The New York Times publishes stupidest story ever about papal infallibility
Pope resignation fever seems to have spiked at The New York Times, which today published its equivalent of a Glad You Asked (U.S. Catholic's q&a column about Catholicism): "When a pope retires, is he still infallible?"  The simple answer, "no, and he never was infallible" doesn't really appear until the very end of the story, still lacking that last bit.
Instead we are treated to random people spouting off about what they think papal infalliblity is. "Benedict actually by resigning has introduced some cracks into that infallibility," said the normally careful and thoughtful historian of the church Diarmurd MacCulloch of the U.K. "It’s bound to relativize doctrine." Which ones? The ones Pope Benedict declared invoking papal infallibility? Oh, that's right. He never did.
Another British historian, again usually on target, Eamon Duffy remarked, "He’s thought the unthinkable, done the undoable. He’s broken a taboo that had last[ed] 600 years, the last 150 of which presented the pope as a religious icon, the emblem of Jesus Christ, not the leader of a global church." Unthinkable? It was "thinkable" enough that the framers of canon law foresaw it back in the early 1980s. Get a grip!
Even someone who should know better, a historian at Catholic University (would somebody please ask a theologian?) got it wrong: "We have no rules about that at all," worried CUA's Ken Pennington. "What is his title? What are his powers? Does he lose infallibility?” His powers?
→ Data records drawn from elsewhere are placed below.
(** What [readOrCreateResumeSecret] does with its new file: [handle.writeFile]
    writes until everything is written. *)
Definition writeResumeSecret (handle : nat) (created : FileIdentity) (secret : list Z) : io () :=
  writeAll handle secret;;
  verifiedStat ← call (HandleStat handle);
  ioCheck (sameFileIdentity verifiedStat created) "Resume secret changed while creating.";;
  ioLift (assertResumeSecretStat verifiedStat).

(** The [try] statement of [readOrCreateResumeSecret] that makes the secret *)
Definition createResumeSecret (secretPath : jsstr) (secret : list Z) : io (list Z) :=
  opened ← iotry (call (OpenNew secretPath));
  match opened with
  | inr e => if isNodeErrorCode e EEXIST then readResumeSecret secretPath else Raise e
  | inl handle =>
    createdStat ← iotry (call (HandleStat handle));
    match createdStat with
    | inr e =>
      iofinally (if isNodeErrorCode e EEXIST then readResumeSecret secretPath else Raise e) (closeQuietly handle)
    | inl s =>
      written ← iotry (writeResumeSecret handle (identityOf s) secret);
      match written with
      | inl _ => closeQuietly handle;; Return secret
      | inr e =>
        if isNodeErrorCode e EEXIST then iofinally (readResumeSecret secretPath) (closeQuietly handle)
        else
          closeQuietly handle;;
          iocatch (removePathIfIdentity secretPath (identityOf s)) (λ _, ioThrow "Resume secret cleanup failed.");;
          Raise e
      end
    end
  end.
(* ===== verification/SenderSteps.v ===== *)
(** * SenderSteps: every task of [sendFiles] keeps the invariant.

    First what runs beside [sendFiles], then [sendFiles] itself, function by
    function, as weakest preconditions ([wpB] and [wpF]). *)
From S2P Require Import Prelude.
From S2P Require Import Constants.
From S2P Require Import JsText.
From S2P Require Import JsValue.
From S2P Require Import Base64.
From S2P Require Import Protocol.
From S2P Require Import Messages.
From S2P Require Import Limits.
From S2P Require Import Bytes.
From S2P Require Import Chunks.
From S2P Require Import Crypto.
From S2P Require Import TransferControl.
From S2P Require Import ControlWaiter.
From S2P Require Import Async.
From S2P Require Import ReceiverState.
From S2P Require Import Receiver.
From S2P Require Import SendPlan.
From S2P Require Import Sender.
From S2P Require Import SenderInv.
#[local] Open Scope Z_scope.
#[local] Ltac Zify.zify_post_hook ::= Z.to_euclidean_division_equations.

Section Steps.
#[local] Set Default Proof Using "Type".
Context `{Crypto, JsCase, SendChannels}.
Context (files : list (option SendFile)).
Abbreviation I := (SendInv files).
Abbreviation plan := (planned files).

(** ** Beside [sendFiles] *)

Abbreviation wpB t Q E s := (twp sendAnswers I anything (guarB sendRely anything) t Q E s).
Abbreviation keepsB t := (∀ s, I s → wpB t (λ _, I) (λ _, I) s).

Lemma B_get {A} (f : Sender → TS A) Q E s : wpB (f s) Q E s → wpB (s ← get; f s) Q E s.
Proof. intros Hf. apply twp_bind, twp_get; [split; [reflexivity|done]|exact Hf]. Qed.

(** Changing what the invariant does not mention. *)
Lemma B_quiet f s (Q : () → Sender → Prop) E :
  I s → sendRely s (f s) → acks (f s) = acks s → readyStates (f s) = readyStates s → (I (f s) → Q () (f s)) → wpB (modify f) Q E s.
Proof.
  intros HI Hr Ha Hs HQ. apply twp_modify; [by split|]. apply HQ. eapply rely_inv; [done|done|rewrite Ha; apply HI|rewrite Hs; apply HI].
Qed.

Lemma set_acks_rely c s : sendRely s (set_acks (call c (acks s)).2 s).
Proof. split; try done. apply call_evolve. Qed.
Lemma set_acks_inv c s : I s → I (set_acks (call c (acks s)).2 s).
Proof. intros HI. eapply rely_inv; [done|apply set_acks_rely|apply waiterOk_call, HI|apply HI]. Qed.

Lemma B_acks c s Q E : I s → (∀ s', I s' → Q () s') → wpB (modify (set_acks (call c (acks s)).2)) Q E s.
Proof. intros HI HQ. apply twp_modify; [split; [apply set_acks_rely|done]|]. by apply HQ, set_acks_inv. Qed.

Lemma mark_call kind id w : (call (CallMark kind id) w).2 = (mark kind id w).2.
Proof. cbn. by destruct (mark kind id w). Qed.
Lemma wait_call kind id w : (call (CallWait kind id) w).2 = (wait kind id w).2.
Proof. cbn. by destruct (wait kind id w). Qed.

Lemma B_expect a m : keepsB (expectAck a m).
Proof.
  intros s HI. unfold expectAck, acksMark. do 2 apply twp_bind. apply twp_get; [split; [reflexivity|done]|]. cbv beta.
  pose proof (mark_call (ackKind a) (ackId a) (acks s)) as E. destruct (mark _ _ _) as [r w]. cbn [snd] in E. subst w.
  twp_step. apply B_acks; [done|]. intros s' HI'. apply twp_lift. destruct r as [b|]; [|done]. by destruct b.
Qed.

Lemma B_fail e : keepsB (acksFail e).
Proof.
  intros s HI. unfold acksFail. apply twp_modify; [split; [apply (set_acks_rely (CallFail e))|done]|]. by apply (set_acks_inv (CallFail e)).
Qed.

Lemma B_failSender e : keepsB (failSenderTask e).
Proof.
  intros s HI. apply B_get. destruct (senderCompleted s); [exact HI|]. apply twp_bind. apply B_quiet; try done. intros HI'. by apply B_fail.
Qed.

Lemma readyStateInput_nonneg o p id r : readyStateInput o p id = Ok r → 0 <= readyOffset r.
Proof.
  unfold readyStateInput, resumeOffsetInput. destruct (isIntegerIn _ _ _) eqn:Ei; [|done]. apply isIntegerIn_spec in Ei as (z & [= <-] & Hz).
  change (Ok ?x ≫= ?k) with (k x). cbv beta. destruct (Z.eqb_spec (default 0 o) 0) as [E|E]; [by intros [= <-]|]. destruct p; [|done]. intros [= <-]. cbn. lia.
Qed.

Lemma B_ready id offset prefix : keepsB (dispatchSenderControl (Ready id offset prefix)).
Proof.
  intros s HI. cbn [dispatchSenderControl]. twp_step. apply twp_lift. destruct (readyStateInput offset prefix id) as [r|e] eqn:Er; [|done].
  apply readyStateInput_nonneg in Er. assert (I (set_readyStates <[id:=r]> s)) as HI'.
  { eapply rely_inv; [exact HI|by split|apply HI|]. cbn. apply map_Forall_insert_2; [done|apply HI]. }
  apply twp_bind, twp_modify; [by split; [split|]|]. by apply B_expect.
Qed.

Lemma B_dispatch m : keepsB (dispatchSenderControl m).
Proof.
  intros s HI. destruct m as [es total|id name size|id o p|id|id h|id| | |r]; try exact HI.
  - by apply B_ready.
  - by apply B_expect.
  - cbn [dispatchSenderControl]. twp_step. eapply twp_mono; [by apply B_expect|..]; cbv beta; [|done]. intros _ s' HI'. by apply B_quiet.
  - cbn [dispatchSenderControl]. twp_step. apply B_quiet; try done. intros HI'. by apply B_fail.
Qed.

Lemma B_handle data : keepsB (handleSenderControl data).
Proof.
  intros s HI. apply B_get. destruct (senderCompleted s); [exact HI|]. apply twp_catch.
  assert (∀ e s', I s' → wpB (failSenderTask e) (λ _, I) (λ _, I) s') as Hf by (intros; by apply B_failSender).
  twp_step. apply twp_await; [done|]. intros s' r HI' _ _. destruct r as [v|e]; [|by apply Hf]. twp_step. apply twp_lift.
  destruct (assertControlMessage v ≫= assertSenderControlMessage) as [m|e]; [|by apply Hf].
  eapply twp_mono; [by apply B_dispatch|..]; cbv beta; [done|]. intros e s2 HI2. by apply Hf.
Qed.

Lemma launch_keeps s t : I s → sendLaunches s t → wpB t (λ _, I) (λ _, I) s.
Proof.
  intros HI Hl. destruct Hl as [s data|s message|s a|s t rest].
  - by apply B_quiet.
  - by apply B_quiet.
  - apply twp_modify; [split; [apply (set_acks_rely (TimerFires a))|done]|]. by apply (set_acks_inv (TimerFires a)).
  - unfold runSenderTask. apply twp_bind, B_quiet; try done. intros HI'. apply twp_finally.
    assert (∀ s', I s' → wpB (senderTask t) (λ _, I) (λ _, I) s') as Ht.
    { intros s' Hs'. destruct t as [data|e]; [by apply B_handle|by apply B_failSender]. }
    eapply twp_mono; [by apply Ht|..]; cbv beta; intros ? s2 HI2; by apply B_quiet.
Qed.

(** ** [sendFiles] *)

Abbreviation wpF t Q E s := (twp sendAnswers I sendRely anything t Q E s).

(** The call is running, in this phase. *)
Record At (ph : SendPhase) (s : Sender) : Prop := {
  at_transcript : transcript plan (sentItems s) ph;
  at_acked : ackedFor plan ph (acks s);
  at_waiter : waiterOk (acks s);
  at_ready : map_Forall (λ _ r, 0 <= readyOffset r) (readyStates s);
  at_called : called s = true;
  at_result : sendResult s = None
}.

(** Where an error leaves it: an abort has not been sent. *)
Definition Stopped (_ : jsstr) (s : Sender) : Prop := ∃ ph, ph ≠ PhaseAborted ∧ At ph s.

Lemma At_inv ph s : At ph s → I s.
Proof.
  intros [A1 A2 A3 A4 A5 A6]. split; try done.
  - by rewrite A5.
  - by exists ph.
  - by rewrite A6.
Qed.

Lemma At_rely ph s s' : At ph s → I s' → sendRely s s' → At ph s'.
Proof.
  intros [A1 A2 A3 A4 A5 A6] HI [R1 R2 R3 R4 R5 R6]. split; rewrite ?R2, ?R4, ?R6; try done; [by eapply ackedFor_evolve|apply HI|apply HI].
Qed.

Lemma F_get {A} (f : Sender → TS A) Q E s : wpF (f s) Q E s → wpF (s ← get; f s) Q E s.
Proof. intros Hf. by apply twp_bind, twp_get. Qed.

(** An operation: the phase stays; an error ends the call. *)
Lemma F_await {B} (o : sendOp B) ph (Q : B → Sender → Prop) s :
  At ph s → ph ≠ PhaseAborted → (∀ s' b, At ph s' → sendRely s s' → sendAnswers B o s' (Ok b) → Q b s') → wpF (await o) Q Stopped s.
Proof.
  intros HA Hp HQ. apply twp_await; [by eapply At_inv|]. intros s' r HI Hr Ha. pose proof (At_rely _ _ _ HA HI Hr) as HA'.
  destruct r as [b|e]; [by apply HQ|by exists ph].
Qed.

Lemma F_throwIf ph (Q : () → Sender → Prop) s :
  At ph s → ph ≠ PhaseAborted → (∀ s', At ph s' → sendRely s s' → Q () s') → wpF throwIfSenderFailed Q Stopped s.
Proof.
  intros HA Hp HQ. apply F_get. twp_step. apply (F_await _ ph); [done|done|]. intros s' _ HA' Hr _. apply F_get.
  destruct (senderFailed s'); [by exists ph|]. by apply HQ.
Qed.

(** The promise is for this acknowledgement. *)
Definition promiseFor (a : Ack) (p : PromiseId) (s : Sender) : Prop := ∃ pr, promises (acks s) !! p = Some pr ∧ promiseKey pr = keyOf a.

Lemma promiseFor_rely a p s s' : sendRely s s' → promiseFor a p s → promiseFor a p s'.
Proof. intros Hr (pr & Hp & Hk). destruct (sr_promises _ _ Hr _ _ Hp) as (pr' & ? & ? & _). exists pr'. split; [done|congruence]. Qed.

Lemma wait_key kind id a w p w' :
  waiterOk w → controlAckInput kind id = Ok (ackInput a) → wait kind id w = (Ok p, w') →
  ∃ pr, promises w' !! p = Some pr ∧ promiseKey pr = keyOf a.
Proof.
  intros [sp HR] Ha. unfold wait. rewrite Ha. fold (keyOf a). destruct (waiterFailed w) as [e|].
  - intros [= <- <-]. eexists. cbn. rewrite lookup_app_r, Nat.sub_diag by done. done.
  - destruct (pending w !! keyOf a) as [q|] eqn:Eq.
    + intros [= <- <-]. apply (open_pending w sp a q HR) in Eq. rewrite (rf_promises _ _ HR), list_lookup_fmap, Eq. by eexists.
    + intros [= <- <-]. eexists. cbn. rewrite lookup_app_r, Nat.sub_diag by done. done.
Qed.

Definition ackOk (a : Ack) : Prop := match a with AckReady id | AckFileOk id => 0 <= id <= 255 | AckAllDone => True end.

Lemma ackOk_input a : ackOk a → controlAckInput (ackKind a) (ackId a) = Ok (ackInput a).
Proof.
  intros Ha. pose proof (controlAckInput_named (ackKind a) (ackId a)) as Hn.
  assert (namedAck (ackKind a) (ackId a) = Some a) as E; [|by rewrite E in Hn].
  destruct a as [id|id|]; cbn -[isIntegerIn]; [..|done]; (assert (isIntegerIn 0 255 (jint id) = true) as -> by (apply isIntegerIn_spec; by exists id)); done.
Qed.

Lemma At_acks c ph s : At ph s → At ph (set_acks (call c (acks s)).2 s).
Proof.
  intros HA. pose proof (set_acks_inv c s (At_inv _ _ HA)) as HI. by eapply At_rely; [exact HA|exact HI|apply set_acks_rely].
Qed.

Lemma F_acksWait a ph (Q : PromiseId → Sender → Prop) s :
  At ph s → ph ≠ PhaseAborted → ackOk a → (∀ p s', At ph s' → sentItems s' = sentItems s → sendRely s s' → promiseFor a p s' → Q p s') →
  wpF (acksWait a) Q Stopped s.
Proof.
  intros HA Hp Ha HQ. unfold acksWait. apply F_get. pose proof (wait_call (ackKind a) (ackId a) (acks s)) as E. pose proof (At_acks (CallWait (ackKind a) (ackId a)) _ _ HA) as HA'.
  pose proof (λ p w', wait_key (ackKind a) (ackId a) a (acks s) p w' (at_waiter _ _ HA) (ackOk_input a Ha)) as Hk.
  pose proof (set_acks_rely (CallWait (ackKind a) (ackId a)) s) as Hr. destruct (wait _ _ _) as [r w]. cbn [snd] in E. rewrite E in HA', Hr.
  twp_step. apply twp_modify; [done|]. apply twp_lift. destruct r as [p|e]; [|by exists ph]. apply HQ; [done|done|done|]. by apply (Hk p w).
Qed.

Lemma F_awaitPromise a p ph (Q : () → Sender → Prop) s :
  At ph s → ph ≠ PhaseAborted → promiseFor a p s → (∀ s', At ph s' → sendRely s s' → acked (acks s') a → Q () s') → wpF (awaitPromise p) Q Stopped s.
Proof.
  intros HA Hp Hf HQ. unfold awaitPromise. twp_step. apply twp_modify; [done|]. apply (F_await _ ph); [by destruct HA|done|].
  intros s' [] HA' Hr (pr & Hpr & Ho). assert (sendRely s s') as Hr' by by destruct Hr. apply HQ; [done|done|].
  destruct (promiseFor_rely _ _ _ _ Hr' Hf) as ([k o] & Hpr' & Hk). rewrite Hpr' in Hpr. injection Hpr as <-. cbn in Hk, Ho. subst. by exists p.
Qed.

Lemma F_awaitAck a ph (Q : () → Sender → Prop) s :
  At ph s → ph ≠ PhaseAborted → ackOk a → (∀ s', At ph s' → sendRely s s' → acked (acks s') a → Q () s') → wpF (awaitAck a) Q Stopped s.
Proof.
  intros HA Hp Ha HQ. unfold awaitAck. twp_step. apply (F_acksWait a ph); [done..|]. intros p s1 HA1 _ Hr1 Hf.
  apply (F_awaitPromise a p ph); [done..|]. intros s2 HA2 Hr2 Hack. apply HQ; [done|by etransitivity|done].
Qed.

(** Sending moves the phase on. *)
Lemma F_send item ph ph' (Q : () → Sender → Prop) s :
  At ph s → ph ≠ PhaseAborted → transcript plan (sentItems s ++ [item]) ph' → ackedFor plan ph' (acks s) →
  (∀ s', At ph' s' → acks s' = acks s → Q () s') → wpF (channelSendItem item) Q Stopped s.
Proof.
  intros HA Hp Ht Ha HQ. unfold channelSendItem. apply F_get. cbv zeta. destruct (sendAccepts _).
  - apply twp_modify; [done|]. destruct HA as [? ? ? ? ? ?]. by apply HQ.
  - twp_step. apply twp_modify; [done|]. apply twp_throw. exists ph. split; [done|]. by destruct HA.
Qed.

(** A control message: [next] is the rule of the transcript that allows it. *)
Lemma F_sendControl m stop ph ph' (Q : () → Sender → Prop) s :
  At ph s → ph ≠ PhaseAborted → (∀ l sealed, transcript plan l ph → transcript plan (l ++ [SentControl m sealed]) ph') →
  (∀ w, promisesEvolve (acks s) w → ackedFor plan ph w → ackedFor plan ph' w) →
  (∀ s', At ph' s' → promisesEvolve (acks s) (acks s') → Q () s') → wpF (sendSenderControl m stop) Q Stopped s.
Proof.
  intros HA Hp Ht Ha HQ. unfold sendSenderControl. twp_step. apply (F_await _ ph); [done..|]. intros s1 sealed HA1 Hr1 _.
  assert (∀ s2, At ph s2 → promisesEvolve (acks s) (acks s2) → wpF (channelSendItem (SentControl m sealed)) Q Stopped s2) as Hsend.
  { intros s2 HA2 Hr2. apply (F_send _ ph ph'); [done|done|apply Ht, HA2|apply Ha; [done|apply HA2]|].
    intros s3 HA3 E. apply HQ; [done|]. by rewrite E. }
  twp_step. apply twp_when; intros _; [|by apply Hsend, Hr1]. apply (F_throwIf ph); [done..|]. intros s2 HA2 Hr2. apply Hsend; [done|].
  etransitivity; [apply Hr1|apply Hr2].
Qed.

End Steps.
Telepathy? Besides, there are plenty of rules for a retired bishop--the Roman Catholic Church is overrun with them, and there's this thing called canon law that governs what they can and can't do.
Luckily, in paragraph 5, journalist Rachel Donadio gives us the straight dope from papal spokesman Federico Lombardi: "The Vatican spokesman, the Rev. Federico Lombardi, has repeatedly said that Canon Law ensures the infallibility of Benedict’s successor, and that once he retires, Benedict will no longer have the authority to promulgate dogma." Phew!
The best line, however, comes at the end, when a professor at an Opus Dei university, Philip Goyret of Rome's Santa Croce, says candidly: "If after March 1, Benedict XVI loses his head and writes that he declares in an infallible way that the Virgin Mary died before being assumed into heaven, this won’t be an infallible decision, because he’s no longer doing it as pastor of the universal church. . . . But he’s a very intelligent person and will never do that." Thank God for Ratzinger's level head.
But it wouldn't make any difference if, after March 1, Joseph Ratzinger did lose his head and went on a campaign declaring infallibly that Jesus' eyes were blue: He won't be pope then, and infallibility is a character of the papal office, not the person who sits in the chair. (Not to mention that Jesus' eye color is not a matter of faith or morals.) No person has the individual charism of infallibility; it is a gift provided the church by the guidance of the Holy Spirit, more a guarantee that the church as a whole will not depart from the saving word found in the gospel. It's a charism, as the Second Vatican Council taught, shared by the all the bishops when they together speak with one voice on a matter of faith and morals. And, I kid you not, the council also taught that it is a charism shared by all the faithful--the whole church--when we are of one mind.
Indeed, papal infallibility is a special case of the infallibility of the church (not the other way around)--and it's not a character that sticks to a person after he has been pope. It's a gift of office. As for what to do with our brother Joseph, we know full well how to deal with a retired pope, which is the way we deal with any retired bishop who has been a good servant--with kindness, gratitude, and pastoral care. So everyone take a deep breath.